Diana, Talbot Hughes (1904)
Just after Sam left, Armen’s eyes opened, and the stars—as before—descended upon him. He remembered the words of an ancient Greek he’d encountered in a library somewhere:
The brightest of these flames, and the hottest, is the light of the sun; for that all the other stars are farther off from the earth; and that on this account, they give less light and warmth; …
Armen wondered how hard or easy it might have been for that Greek to imagine all the stars to be suns and the sun to be a mere star. “A mere star,” he whispered up into the dome. They were tiny—tiny enough to seem dimensionless—but they were not mere. Their lack of dimension pierced his consciousness. What was it about these pinpoints of fire?
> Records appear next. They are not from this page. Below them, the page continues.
(** Two requests arrive and are served at the same time, the second ahead
    of the first; a third is given the context the first has returned. *)
Definition arrivals : list event :=
  [Accept (request "DELETE" "/gophers/42") None; Accept (request "GET" "/gophers/42/7") None].

Definition both : list event :=
  [Handle 1; Handle 0; Print 1; Print 0; Finish 0; Finish 1].

Definition interleaved : list event :=
  arrivals ++ [Handle 1; Handle 0; Print 1; Print 0; Finish 0;
               Accept (request "GET" "/health") (Some 0); Finish 1;
               Handle 2; Print 2; Finish 2].

Definition after (swagger : gin.HandlerFunc) (evs : list event) : state :=
  default init (run_schedule swagger evs init).

Lemma requests_isolated_witness :
  tagged 0 (printed (after idle interleaved))
  = log_of (serve idle (request "DELETE" "/gophers/42")).
Proof.
  destruct (requests_isolated idle (after idle interleaved) 0
              (Done (request "DELETE" "/gophers/42")
                 (gin.response (gin.Writer (ServeHTTP (engine idle)
                    (request "DELETE" "/gophers/42")))))) as (_ & _ & Hd).
  - apply (run_reachable idle interleaved). by vm_compute.
  - by vm_compute.
  - by destruct (Hd _ _ eq_refl).
Defined.

Lemma schedule_drains_witness :
  work idle (after idle arrivals) = 6
  /\ requests (after idle (arrivals ++ both)) = requests (after idle arrivals).
Proof.
  destruct (schedule_drains idle (after idle arrivals) both (after idle (arrivals ++ both)))
    as (Hl & Hq & _).
  - apply run_schedule_steps. by vm_compute.
  - by repeat constructor.
  - split; [rewrite <- Hl; by vm_compute|done].
Defined.

Lemma concurrent_refines_session_witness :
  task_resp <$> tasks (after HealthCheck interleaved)
  = Some <$> session HealthCheck
      [request "DELETE" "/gophers/42"; request "GET" "/gophers/42/7"; request "GET" "/health"].
Proof.
  destruct (concurrent_refines_session HealthCheck (after HealthCheck interleaved))
    as (Ha & _ & _); [|by vm_compute|exact Ha].
  apply (run_reachable HealthCheck interleaved). by vm_compute.
Defined.

(** A client follows the two redirects of GET // while a DELETE of another
    client is served. *)
Definition redirected_twice : list event :=
  [Accept (request "GET" "//") None; Accept (request "DELETE" "/gophers/42") None;
   Handle 0; Finish 0; Accept (request "GET" "/") (Some 0);
   Handle 1; Handle 2; Print 2; Print 1; Finish 2;
   Accept (request "GET" "/swagger/index.html") None; Finish 1;
   Handle 3; Print 3; Finish 3].

Lemma client_undisturbed_witness :
  fst <$> Do (engine idle) (request "GET" "//") = Some (request "GET" "/swagger/index.html")
  /\ stdout (after idle redirected_twice)
     = [line_of (request "GET" "/") 301 54; line_of (request "DELETE" "/gophers/42") 204 (-1);
        line_of (request "GET" "/swagger/index.html") 200 (-1)].
Proof.
  split; [|by vm_compute].
  destruct (client_undisturbed idle (after idle redirected_twice) [0; 2; 3]
              (request "GET" "//") (request "GET" "/swagger/index.html")
              (respond (engine idle) (request "GET" "/swagger/index.html"))) as [_ Hd].
  - apply (run_reachable idle redirected_twice). by vm_compute.
  - eapply chain_hop; [by vm_compute|by vm_compute|].
    eapply chain_hop; [by vm_compute|by vm_compute|].
    apply chain_last; by vm_compute.
  - by rewrite Hd by (cbn; lia).
Defined.

End Witnesses.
The next morning, Sam was carrying firewood into the camp when he saw the cowboy and Cindy sitting next to each other. The cowboy seemed to be describing something at length. Sam looked at Cindy, trying to get some fresh perspective on her face., then he grabbed his pole and went down to the river to try to catch some lunch. A little later, Armen took his gear down to the next pool in the stream and cast his line there. When Armen wandered upstream a little later, Sam was wading in the water, up to his chest.
“Cold?” Armen greeted.
“Really cold,” Sam confirmed.
“Better you than me.”
The kids stayed at Walker’s camp another day, then they bade the cowboy goodbye and returned to the Hockett Trail, which they followed to Trout Meadows. They then followed the Jordan Trail back to the trailhead, and pushed on from there, over the Western Divide, and down to the Ponderosa Lodge.
It was time to start the school year. Armen’s nose continued to be lodged in books and maps as usual. He burrowed into the city library, and he even visited the city and university libraries in Fresno when he got a chance.
Sam went back to football. This fall, Sue was mercifully absent. Having graduated, she’d gone off to attend Cal Poly. But Sue’s taunts wouldn’t likely have been so oppressive this year, given the fact that Sam now had someone else to occupy his attention.